A typestate is a condition that has been determined by the typestate algorithm to hold at a point. This is a subtle but important point to understand: preconditions and postconditions are inputs to the typestate algorithm; prestates and poststates are outputs from the typestate algorithm.
The typestate algorithm analyses the preconditions and postconditions of every statement and expression in a block, and computes a condition for each typestate. Specifically:
- Initially, every typestate is empty.
- Each statement or expression's poststate is given the union of the its prestate, precondition, and postcondition.
- Each statement or expression's poststate has the difference between its precondition and postcondition removed.
- Each statement or expression's prestate is given the intersection of the poststates of every predecessor point in the CFG.
- The previous three steps are repeated until no typestates in the block change.
The typestate algorithm is a very conventional dataflow calculation, and can be performed using bit-set operations, with one bit per predicate and one bit-set per condition.
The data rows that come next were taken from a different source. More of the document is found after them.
(* ===== verification/DesktopExamples.v ===== *)
(** * The desktop application evaluated

    The theorems about its list of portals and its embedded portal at small inputs, and what the code
    does where one would not expect it. *)

From S2P Require Import Prelude Http PortalProtocol FilePath FileSys PortalFile PortalFileProofs PortalClient Credstore.
From S2P Require Import ClientConfig Url Timestamp MountProofs ClientExamples PortalSources PortalEmbed.
From Stdlib Require Import ZArith Lia Ascii String.
From stdpp Require Import base countable gmap strings list fin_maps relations.

(** ** Codecs *)

Definition source_to (s : PortalSource) := (ps_Name s, ps_Kind s, ps_URL s, ps_BearerToken s, ps_Enabled s, ps_AddedAt s).
Definition source_from (t : string * string * string * string * bool * string) : PortalSource :=
  MkPortalSource t.1.1.1.1.1 t.1.1.1.1.2 t.1.1.1.2 t.1.1.2 t.1.2 t.2.
Lemma source_from_to (l : list PortalSource) : map source_from (map source_to l) = l.
Proof. rewrite map_map. rewrite <- (map_id l) at 2. apply map_ext. by intros []. Qed.

#[export] Instance demo_sources_codec : SourcesCodec.
Proof.
  refine {| MarshalSources f := Some (digits_of (encode (sf_ActiveName f, sf_EmbeddedEnabled f, map source_to (sf_Remote f))));
            UnmarshalSources l := p ← of_digits l;
              t ← decode p : option (string * option bool * list (string * string * string * string * bool * string));
              Some (SourcesFile t.1.1 t.1.2 (map source_from t.2)) |}.
  intros [a e r] d [= <-]. rewrite of_digits_of. cbn [mbind option_bind]. rewrite decode_encode.
  cbn [mbind option_bind fst snd sf_ActiveName sf_EmbeddedEnabled sf_Remote]. by rewrite source_from_to.
Defined.

#[export] Instance demo_endpoint_codec : EndpointCodec.
Proof.
  refine {| MarshalEndpoint e := Some (digits_of (encode (ep_URL e, ep_BearerToken e, ep_StorePath e, ep_StartedAt e, ep_Pid e)));
            UnmarshalEndpoint l := p ← of_digits l;
              t ← decode p : option (string * string * string * string * Z);
              Some (MkPortalEndpoint t.1.1.1.1 t.1.1.1.2 t.1.1.2 t.1.2 t.2) |}.
  intros [a b c d e] l [= <-]. rewrite of_digits_of. cbn [mbind option_bind]. by rewrite decode_encode.
Defined.
(** * The client's channel commands and its update, evaluated

    The theorems of [ClientUpdateProofs] and [UpdateE2E] on a small hub and client, and what the
    commands do where they depart from their documentation. *)

(** ** The hub: the client's binary is uploaded and its channel published *)

Definition binary_upload : request :=
  Request "PUT" "/api/admin/channels/files/stable/tela-linux-amd64" "Bearer boss-token" None ∅ "" BodyEmpty.
Definition hub_uploaded : hostReply * fsys := handleAdminChannelsFiles (env_at 5) host_hub no_fails host_disk binary_upload.
Definition hub_published : hostReply * fsys :=
  handleAdminChannelsPublish (env_at 7) no_fault host_hub (snd hub_uploaded) demo_publish.
Definition tela_manifest : Manifest :=
  MkManifest "stable" "v1.2.3" "v1.2.3" 7 "https://hub.example/channels/files/stable/"
    {["tela-linux-amd64" := MkBinaryEntry "039058c6f2c0cb492c533b0a4d14ef77cc0f78abccced5287d84a1a2011cfb81" 3]}.

Lemma tela_uploaded :
  hub_uploaded = (HsUploaded "stable" "tela-linux-amd64" 3 "/srv/files/stable/tela-linux-amd64", snd hub_uploaded).
Proof. refine (eq_trans (surjective_pairing hub_uploaded) (f_equal (fun x => (x, snd hub_uploaded)) _)). by vm_compute. Qed.
Lemma tela_published : hub_published = (HsPublished tela_manifest "/srv/stable.json", snd hub_published).
Proof. refine (eq_trans (surjective_pairing hub_published) (f_equal (fun x => (x, snd hub_published)) _)). by vm_compute. Qed.

Lemma stable_can_host : can_host host_hub demo_srv "stable" "tela-linux-amd64" host_disk.
Proof. split; [exact demo_host_ok|left; vm_compute; reflexivity..]. Qed.

(** ** The client *)

Definition cred_dir : ppath := ["home"; ".tela"].
Definition exe_dir : ppath := ["opt"].
Abbreviation cred_file := "credentials.yaml".
Definition old_store : CredStore :=
  MkCredStore {[ "https://hub.example" := MkCredential "secret" "me" "pin" ]} (UpdateConfig "" {[ "lab" := "https://lab.example/c" ]}).
Definition client_disk (store : CredStore) : fsys :=
  <[cred_dir ++ [cred_file] := NFile (default [] (MarshalCred store))]>
  (<[exe_dir ++ ["tela"] := NFile [9%Z]]> {[ ["home"] := NDir; cred_dir := NDir; exe_dir := NDir ]}).
Definition client_env (version : string) (net : network) (download : string -> option (Z * list Z * bool))
    (fault : string -> bool) : updEnv :=
  UpdEnv "/home/.tela/credentials.yaml" no_fault "/opt" (Some "/opt/tela") "linux-amd64" version net download
    (FileEnv None fault "7" 1).
Definition hub_env (version : string) : updEnv :=
  client_env version (hubManifests "https://hub.example" host_hub (snd hub_published))
    (hubDownloads "https://hub.example" host_hub (snd hub_published)) (fun _ => false).
Definition client (store : CredStore) : cli := Cli (client_disk store) tt [] [].

Lemma home_good name : good_elem name -> good_elems (cred_dir ++ [name]).
Proof. intros Hn. repeat constructor; try (apply Hn || discriminate); (apply (bool_decide_unpack _); by vm_compute). Qed.
Lemma opt_good name : good_elem name -> good_elems (exe_dir ++ [name]).
Proof. intros Hn. repeat constructor; try (apply Hn || discriminate); (apply (bool_decide_unpack _); by vm_compute). Qed.
Lemma cred_good : good_elems (cred_dir ++ [cred_file]).
Proof. apply home_good. split_and!; try discriminate. apply (bool_decide_unpack _). by vm_compute. Qed.

Lemma client_cred_disk store : disk_ok cred_dir cred_file (client_disk store).
Proof.
  split; [|right; eexists; apply lookup_insert_eq].
  apply (dir_at_snoc ["home"] ".tela"); [apply (dir_at_snoc [] "home"); [apply dir_at_nil|]|]; by vm_compute.
Qed.

Lemma client_ready store fault :
  ready exe_dir "tela" (FileEnv None fault "7" 1) ".tela-update-" (client_disk store).
Proof.
  split.
  - apply opt_good. split_and!; try discriminate. apply (bool_decide_unpack _). by vm_compute.
  - apply opt_good. split_and!; try discriminate. apply (bool_decide_unpack _). by vm_compute.
  - discriminate.
  - split; [apply (dir_at_snoc [] "opt"); [apply dir_at_nil|]; by vm_compute|right; exists [9%Z]; by vm_compute].
  - left. by vm_compute.
Qed.

Lemma client_load store : Load (client_disk store) "/home/.tela/credentials.yaml" = Some store.
Proof.
  change "/home/.tela/credentials.yaml" with (abs (cred_dir ++ [cred_file])).
  rewrite (Load_child cred_dir cred_file cred_good) by apply client_cred_disk. unfold client_disk. rewrite lookup_insert_eq.
  by apply unmarshal_cred.
Qed.

Lemma client_can_update version net download :
  can_update (client_env version net download (fun _ => false)) cred_dir exe_dir cred_file "tela" (client_disk old_store).
Proof.
  split; try reflexivity.
  - exact cred_good.
  - apply client_cred_disk.
  - apply client_ready.
  - discriminate.
  - discriminate.
Qed.

Lemma published_fits dm :
  handleChannels host_hub (snd hub_published) (ChannelHostProofs.get "/channels/stable.json") = HsManifest dm ->
  (Z.of_nat (length dm) <= manifestLimit)%Z.
Proof.
  assert (match handleChannels host_hub (snd hub_published) (ChannelHostProofs.get "/channels/stable.json") with
          | HsManifest dm => Z.of_nat (length dm) <=? manifestLimit | _ => true end = true)%Z as H by (vm_compute; reflexivity).
  intros E. rewrite E in H. by apply Z.leb_le.
Qed.
(** ** One desktop

    Its files, its embedded portal if any, its network given the hub's state, and the order in which its
    portals answer. *)

Record desktop := Desktop {
  dk_env : fileEnv; dk_path : string; dk_portal : option (string * string);
  dk_net : hubState -> transport; dk_arrival : gmap string Client -> list (string * Client); dk_fs : fsys
}.

(** The changes of an identity the window offers, and the operation of the hub each is. *)
Inductive change :=
  | Grant (machineId permissions services : string)
  | Ungrant (machineId : string)
  | Rename (newId : string)
  | ChangeRole (role : string).

Definition opOf (ch : change) : accessOp :=
  match ch with Grant m _ _ => OpSetMachine m | Ungrant m => OpRevokeMachine m | _ => OpPatch end.
Definition changeMethod (ch : change) : string :=
  match ch with Grant _ _ _ => "PUT" | Ungrant _ => "DELETE" | _ => "PATCH" end.
Definition changeBody (ch : change) : option json :=
  match ch with
  | Grant _ p s => Some (accessBody (split_comma p) (accessServices s))
  | Ungrant _ => None
  | Rename i => Some (strings [("id", i)])
  | ChangeRole r => Some (strings [("role", r)])
  end.
Definition changePath (id : string) (ch : change) : list string :=
  ["access"; id] ++ match ch with Grant m _ _ | Ungrant m => ["machines"; m] | _ => [] end.

Section desk.
  Context (dk : desktop) (hubName : string).

Definition appChange (hst : hubState) (id ifMatch : string) (ch : change) : shown :=
  let with_app {R : Type} (f : fileEnv -> string -> option (string * string) -> transport ->
    (gmap string Client -> list (string * Client)) -> R) : R :=
    f (dk_env dk) (dk_path dk) (dk_portal dk) (dk_net dk hst) (dk_arrival dk) in
  fst (match ch with
       | Grant m p s => with_app AdminSetMachineAccess hubName id m p s ifMatch (dk_fs dk)
       | Ungrant m => with_app AdminRevokeMachineAccess hubName id m ifMatch (dk_fs dk)
       | Rename i => with_app AdminRenameAccess hubName id i ifMatch (dk_fs dk)
       | ChangeRole r => with_app AdminChangeRole hubName id r ifMatch (dk_fs dk)
       end).
Definition changeRequest (c : Client) (id ifMatch : string) (ch : change) : creq :=
  hubAdminRequest c hubName (join_slash (map PathEscape (changePath id ch))) (changeMethod ch) (changeBody ch)
    (ifMatchHeader ifMatch).

(** The desktop reaches the hub: it chooses the source of a client whose portal knows the desktop's user,
    lets that user manage the hub, and has the hub's address and a token for it. *)
Record reaches (c : Client) (penv : E) (pst : T) (u : U) (hub : Hub) (hst : hubState) : Prop := Reaches {
  re_source : exists sn url ok fs1 fs2,
    hubSource (dk_env dk) (dk_path dk) (dk_portal dk) (dk_net dk hst) (dk_arrival dk) hubName (dk_fs dk) =
      ((sn, url, ok), fs1) /\
    portalClientForSource (dk_env dk) (dk_path dk) (dk_portal dk) sn fs1 = (inr c, fs2);
  re_net : forall q, has_prefix (cq_URL q) (BaseURL c) = true -> dk_net dk hst q = portalNet penv pst (BaseURL c) hst q;
  re_base : trim_slashes (BaseURL c) = BaseURL c;
  re_token : BearerToken c <> "";
  re_user : forall r, pq_Authorization r = "Bearer " +:+ BearerToken c -> Authenticate pst r = AuthUser u;
  re_hub : LookupHubForUser pst u hubName = inr (hub, true);
  re_url : trim_slashes (h_URL hub) = base;
  re_admin : h_AdminToken hub <> ""
}.

(** The hub after the portal has served a change. *)
Definition changed (c : Client) (penv : E) (pst : T) (hst : hubState) (id ifMatch : string) (ch : change) : hubState :=
  hubAfter (o_sent (served penv pst hst (BaseURL c) (changeRequest c id ifMatch ch))) hst.

End desk.

(** ** A change arrives at the hub as it was meant *)

(** A name that keeps its place in a path it is put into unescaped, as the portal does: neither empty nor
    dots, and without a slash, a question mark, a number sign, a percent sign or a control byte.  The
    wildcard is one. *)
Definition plainByte (c : ascii) : bool :=
  negb (controlByte c) && bool_decide (c ∉ ["/"; "?"; "#"; "%"]%char).
Definition plain (e : string) : Prop := segment e /\ Forall (fun c => plainByte c = true) (bytes e).

Lemma plain_byte e c : plain e -> c ∈ bytes e ->
  controlByte c = false /\ c <> "/"%char /\ c <> "?"%char /\ c <> "#"%char /\ c <> "%"%char.
Proof.
  intros [_ Hb] Hc. rewrite Forall_forall in Hb. apply Hb, andb_true_iff in Hc as [Hc Hn].
  apply negb_true_iff in Hc. apply bool_decide_eq_true in Hn. split_and!; [done|..]; intros ->; apply Hn; set_solver.
Qed.

Lemma plain_no_slash e : plain e -> no_slash e.
Proof. intros He Hd. by apply (plain_byte e) in Hd as (_ & ? & _). Qed.

Lemma plain_good es : Forall plain es -> good_elems es.
Proof.
  intros Hs. eapply Forall_impl; [exact Hs|]. intros e He. split_and!; [apply He..|].
  by apply plain_no_slash.
Qed.
(** * Playwright-AI-Telegram-Automation: catalog fetch and menu handlers

    A shallow embedding of [src/automation/tasks.js] and
    [src/commands/handlers.js].  The handlers are asynchronous JavaScript
    functions over module-level stores; they are transcribed into a small
    program monad whose nodes are the [await] points, the un-awaited calls,
    the console output and the reads and writes of the stores.  The replies
    of Telegram, of Playwright and of the file system come from an oracle,
    so that a theorem over all oracles covers every behaviour of the
    outside world. *)

From Stdlib Require Import ZArith Ascii.
From stdpp Require Import gmap strings pretty.

Local Open Scope Z_scope.

(** ** JavaScript strings

    Strings are byte strings holding UTF-8 text.  An ASCII needle occurs in
    a text as a substring of code units exactly when its bytes occur in the
    UTF-8 encoding, and the white space characters that [trim] removes are
    matched as whole UTF-8 sequences. *)

Module Js.

Fixpoint bytes (l : list nat) : string :=
  match l with
  | [] => ""
  | b :: l => String (ascii_of_nat b) (bytes l)
  end.

Fixpoint revOnto (s acc : string) : string :=
  match s with
  | EmptyString => acc
  | String c s => revOnto s (String c acc)
  end.

Definition reverse (s : string) : string := revOnto s "".

(** [truthy s]: a string is falsy exactly when it is empty. *)
Definition truthy (s : string) : bool :=
  match s with EmptyString => false | String _ _ => true end.

(** [dropPrefix p s]: the rest of [s] after the prefix [p], if [s] starts
    with [p]. *)
Fixpoint dropPrefix (p s : string) : option string :=
  match p, s with
  | EmptyString, _ => Some s
  | String a p, String b s => if Ascii.eqb a b then dropPrefix p s else None
  | String _ _, EmptyString => None
  end.

(** [includes s needle] is [s.includes(needle)]. *)
Fixpoint includes (s needle : string) : bool :=
  match dropPrefix needle s with
  | Some _ => true
  | None =>
      match s with
      | EmptyString => false
      | String _ s => includes s needle
      end
  end.

(** The ECMAScript WhiteSpace and LineTerminator code points, in UTF-8:
    TAB, LF, VT, FF, CR, SP, U+00A0, U+1680, U+2000 to U+200A, U+2028,
    U+2029, U+202F, U+205F, U+3000 and U+FEFF. *)
Definition whiteSpace : list string :=
  [ bytes [9%nat]; bytes [10%nat]; bytes [11%nat]; bytes [12%nat];
    bytes [13%nat]; bytes [32%nat];
    bytes [194; 160]%nat; bytes [225; 154; 128]%nat;
    bytes [226; 128; 128]%nat; bytes [226; 128; 129]%nat;
    bytes [226; 128; 130]%nat; bytes [226; 128; 131]%nat;
    bytes [226; 128; 132]%nat; bytes [226; 128; 133]%nat;
    bytes [226; 128; 134]%nat; bytes [226; 128; 135]%nat;
    bytes [226; 128; 136]%nat; bytes [226; 128; 137]%nat;
    bytes [226; 128; 138]%nat; bytes [226; 128; 168]%nat;
    bytes [226; 128; 169]%nat; bytes [226; 128; 175]%nat;
    bytes [226; 129; 159]%nat; bytes [227; 128; 128]%nat;
    bytes [239; 187; 191]%nat ].

Fixpoint dropAny (ps : list string) (s : string) : option string :=
  match ps with
  | [] => None
  | p :: ps =>
      match dropPrefix p s with
      | Some r => Some r
      | None => dropAny ps s
      end
  end.

Fixpoint trimStartFuel (fuel : nat) (ws : list string) (s : string) : string :=
  match fuel with
  | O => s
  | S fuel =>
      match dropAny ws s with
      | Some r => trimStartFuel fuel ws r
      | None => s
      end
  end.

Definition trimStart (s : string) : string :=
  trimStartFuel (String.length s) whiteSpace s.

Definition trimEnd (s : string) : string :=
  reverse (trimStartFuel (String.length s) (map reverse whiteSpace) (reverse s)).

(** [trim s] is [s.trim()]. *)
Definition trim (s : string) : string := trimEnd (trimStart s).

(** [s] between double quotes. *)
Definition quoted (s : string) : string :=
  bytes [34%nat] +:+ s +:+ bytes [34%nat].

End Js.

(** ** Data *)

(** One entry of the list returned by [page.$$eval] in [navigateToDuckAI]:
    [{ name, isBeta, features }]; [isBeta] is [null] or the badge text. *)
Record Model := {
  name : string;
  isBeta : option string;
  features : list string
}.

(** What the extraction callback sees of one [li] element: the result of
    each of its three queries, every element reduced to its
    [textContent]. *)
Record DomItem := {
  nameElement : option string;      (* querySelector("p.J58ouJfofMIxA2Ukt6lA") *)
  betaBadge : option string;        (* querySelector("span.gADc1vgzmPc4cvxu7yBr") *)
  featureElements : list string     (* querySelectorAll("ul... li... p...") *)
}.

(** [messageStore[chatId]]. *)
Record MessagePair := {
  userMessageId : Z;
  botMessageId : Z
}.

(** The module-level stores of [handlers.js] and the three globals of
    [tasks.js].  Objects indexed by a numeric id are maps from [Z]. *)
Record State := {
  messageStore : gmap Z MessagePair;
  userAcceptanceStore : gmap Z bool;
  userModelsStore : gmap Z (list Model);
  userSelectedModelStore : gmap Z string;
  fetchingModelsFor : gset Z;
  globalBrowser : option Z;
  globalContext : option Z;
  globalPage : option Z
}.

Definition initialState : State :=
  {| messageStore := ∅; userAcceptanceStore := ∅; userModelsStore := ∅;
     userSelectedModelStore := ∅; fetchingModelsFor := ∅;
     globalBrowser := None; globalContext := None; globalPage := None |}.

Definition setMessageStore (f : gmap Z MessagePair → gmap Z MessagePair) (s : State) : State :=
  {| messageStore := f (messageStore s);
     userAcceptanceStore := userAcceptanceStore s;
     userModelsStore := userModelsStore s;
     userSelectedModelStore := userSelectedModelStore s;
     fetchingModelsFor := fetchingModelsFor s;
     globalBrowser := globalBrowser s; globalContext := globalContext s;
     globalPage := globalPage s |}.

Definition setUserAcceptanceStore (f : gmap Z bool → gmap Z bool) (s : State) : State :=
  {| messageStore := messageStore s;
     userAcceptanceStore := f (userAcceptanceStore s);
     userModelsStore := userModelsStore s;
     userSelectedModelStore := userSelectedModelStore s;
     fetchingModelsFor := fetchingModelsFor s;
     globalBrowser := globalBrowser s; globalContext := globalContext s;
     globalPage := globalPage s |}.

Definition setUserModelsStore (f : gmap Z (list Model) → gmap Z (list Model)) (s : State) : State :=
  {| messageStore := messageStore s;
     userAcceptanceStore := userAcceptanceStore s;
     userModelsStore := f (userModelsStore s);
     userSelectedModelStore := userSelectedModelStore s;
     fetchingModelsFor := fetchingModelsFor s;
     globalBrowser := globalBrowser s; globalContext := globalContext s;
     globalPage := globalPage s |}.

Definition setUserSelectedModelStore (f : gmap Z string → gmap Z string) (s : State) : State :=
  {| messageStore := messageStore s;
     userAcceptanceStore := userAcceptanceStore s;
     userModelsStore := userModelsStore s;
     userSelectedModelStore := f (userSelectedModelStore s);
     fetchingModelsFor := fetchingModelsFor s;
     globalBrowser := globalBrowser s; globalContext := globalContext s;
     globalPage := globalPage s |}.

Definition setFetchingModelsFor (f : gset Z → gset Z) (s : State) : State :=
  {| messageStore := messageStore s;
     userAcceptanceStore := userAcceptanceStore s;
     userModelsStore := userModelsStore s;
     userSelectedModelStore := userSelectedModelStore s;
     fetchingModelsFor := f (fetchingModelsFor s);
     globalBrowser := globalBrowser s; globalContext := globalContext s;
     globalPage := globalPage s |}.

Definition setGlobalBrowser (b : option Z) (s : State) : State :=
  {| messageStore := messageStore s;
     userAcceptanceStore := userAcceptanceStore s;
     userModelsStore := userModelsStore s;
     userSelectedModelStore := userSelectedModelStore s;
     fetchingModelsFor := fetchingModelsFor s;
     globalBrowser := b; globalContext := globalContext s;
     globalPage := globalPage s |}.

Definition setGlobalContext (c : option Z) (s : State) : State :=
  {| messageStore := messageStore s;
     userAcceptanceStore := userAcceptanceStore s;
     userModelsStore := userModelsStore s;
     userSelectedModelStore := userSelectedModelStore s;
     fetchingModelsFor := fetchingModelsFor s;
     globalBrowser := globalBrowser s; globalContext := c;
     globalPage := globalPage s |}.

Definition setGlobalPage (p : option Z) (s : State) : State :=
  {| messageStore := messageStore s;
     userAcceptanceStore := userAcceptanceStore s;
     userModelsStore := userModelsStore s;
     userSelectedModelStore := userSelectedModelStore s;
     fetchingModelsFor := fetchingModelsFor s;
     globalBrowser := globalBrowser s; globalContext := globalContext s;
     globalPage := p |}.

(** ** The outside world *)

(** A thrown JavaScript value: an [Error] with its [message]. *)
Inductive JsError := Error (msg : string).

Definition errorMessage (e : JsError) : string :=
  match e with Error msg => msg end.

(** How a call ended: [Ok v] when the promise resolves, [Thrown e] when it
    rejects. *)
Inductive Outcome (A : Type) :=
| Ok (a : A)
| Thrown (e : JsError).
Arguments Ok {A} a.
Arguments Thrown {A} e.

(** The fields of the Telegraf context that the handlers read. *)
Record Ctx := {
  fromId : Z;                       (* ctx.from.id *)
  firstName : option string;        (* ctx.from.first_name *)
  userName : option string;         (* ctx.from.username *)
  chatId : Z;                       (* ctx.chat.id *)
  messageId : Z                     (* ctx.message.message_id *)
}.

Inductive Button :=
| CallbackButton (text data : string)     (* Markup.button.callback *)
| UrlButton (text url : string).          (* Markup.button.url *)

Inductive Extra :=
| NoExtra
| InlineKeyboard (rows : list (list Button))
| MarkdownInlineKeyboard (rows : list (list Button))
| ReplyKeyboard (rows : list (list string)) (placeholder : string).
Definition set_res_Destination (v : string) (x : result) : result :=
  {| Success := Success x; Error := Error x; res_Destination := v;
     res_DestinationPort := res_DestinationPort x;
     res_Protocol := res_Protocol x; RTT := RTT x |}.

Definition set_res_DestinationPort (v : Z) (x : result) : result :=
  {| Success := Success x; Error := Error x;
     res_Destination := res_Destination x; res_DestinationPort := v;
     res_Protocol := res_Protocol x; RTT := RTT x |}.

Definition set_res_Protocol (v : string) (x : result) : result :=
  {| Success := Success x; Error := Error x;
     res_Destination := res_Destination x;
     res_DestinationPort := res_DestinationPort x;
     res_Protocol := v; RTT := RTT x |}.

(** ** The outside world *)

(** What the operating system answers.  [Dial k addr] is the answer to the
    [k]-th call of [net.Dial("udp", addr)] ([None]: a connection), [Read k
    addr] what reading from that connection gives (a byte count or an error),
    [Now k] the [k]-th clock reading in nanoseconds.  [LookupHost] is what
    the resolver answers at the one lookup a run makes; a lookup made at
    another time is asked of another [network]. *)
Record network : Type := mk_network {
  LookupHost : string -> list string + net_error;
  ParseIP : string -> bool;
  Dial : nat -> string -> option net_error;
  Read : nat -> string -> nat + net_error;
  Now : nat -> Z
}.

Inductive event : Type :=
| EvLookupHost (host : string)
| EvDial (net address : string)
| EvWrite (payload : string)
| EvSetReadDeadline (now d : Z)
| EvRead (buffer : nat)
| EvClose
| EvPrintf (text : string)
| EvLog (text : string).

Record world : Type := mk_world {
  dials : nat;
  ticks : nat;
  trace : list event
}.

Definition world0 : world := {| dials := 0; ticks := 0; trace := [] |}.
(** * Motherload agent: the planning orchestrator

    A shallow embedding of [src/services/agent-planner/run-agent-planner.ts]
    and of the data model of [models/data-flow-models.ts], with the
    properties of the planner stated and proved over it.

    Modelling conventions.
    - Grid coordinates, turn numbers, money, cargo and plan lengths are
      integers ([Z]).  Fuel, hull and the rule constants are JavaScript
      numbers that take fractional values (an air move burns 0.5); they are
      modelled as exact rationals ([Q]).
    - Texts are [string]s, one [ascii] per code unit, for texts in the ASCII
      range: there [\s] is TAB, LF, VT, FF, CR and SPACE, and [toUpperCase]
      maps [a-z] to [A-Z] and fixes every other character.
    - [Map<string,string>] keyed by ["gx,gy"] is a [gmap (Z * Z) ascii]: the
      key rendering is injective on integer pairs.
    - The language-model endpoint is an oracle: the result of each call the
      planner may issue is an argument, and the calls actually issued are
      returned as a trace.
    - Log files, timestamps and the 500 ms pacing delay are write-only
      diagnostics or pure timing and are left out. *)

From Stdlib Require Import ZArith QArith Qround Qminmax Qabs.
From Stdlib Require Import String Ascii List Bool Lia.
From stdpp Require Import gmap strings.

Import ListNotations.
Local Open Scope Z_scope.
After the typestates of a block are computed, the typestate algorithm checks that every constraint in the precondition of a statement is satisfied by its prestate. If any preconditions are not satisfied, the mismatch is considered a static (compile-time) error.
Typestate checks
The key mechanism that connects run-time semantics and compile-time analysis
of typestates is the use of check
expressions. A
check
expression guarantees that if control were to proceed past it, the
predicate associated with the check
would have succeeded, so the constraint
being checked statically holds in subsequent points.^[A check
expression
is similar to an assert
call in a C program, with the significant difference
that the Rust compiler tracks the constraint that each check
expression
enforces. Naturally, check
expressions cannot be omitted from a "production
build" of a Rust program the same way asserts
are frequently disabled in
deployed C programs.}
It is important to understand that the typestate system has no insight into
the meaning of a particular predicate. Predicates and constraints are not
evaluated in any way at compile time. Predicates are treated as specific (but
unknown) functions applied to specific (also unknown) slots. All the typestate
system does is track which of those predicates -- whatever they calculate --
must have been checked already in order for program control to reach a
particular point in the CFG. The fundamental building block, therefore, is the
check
statement, which tells the typestate system "if control passes this
point, the checked predicate holds".
From this building block, constraints can be propagated to function signatures
and constrained types, and the responsibility to check
a constraint
pushed further and further away from the site at which the program requires it
to hold in order to execute properly.
Memory and concurrency models
Rust has a memory model centered around concurrently-executing tasks. Thus its memory model and its concurrency model are best discussed simultaneously, as parts of each only make sense when considered from the perspective of the other.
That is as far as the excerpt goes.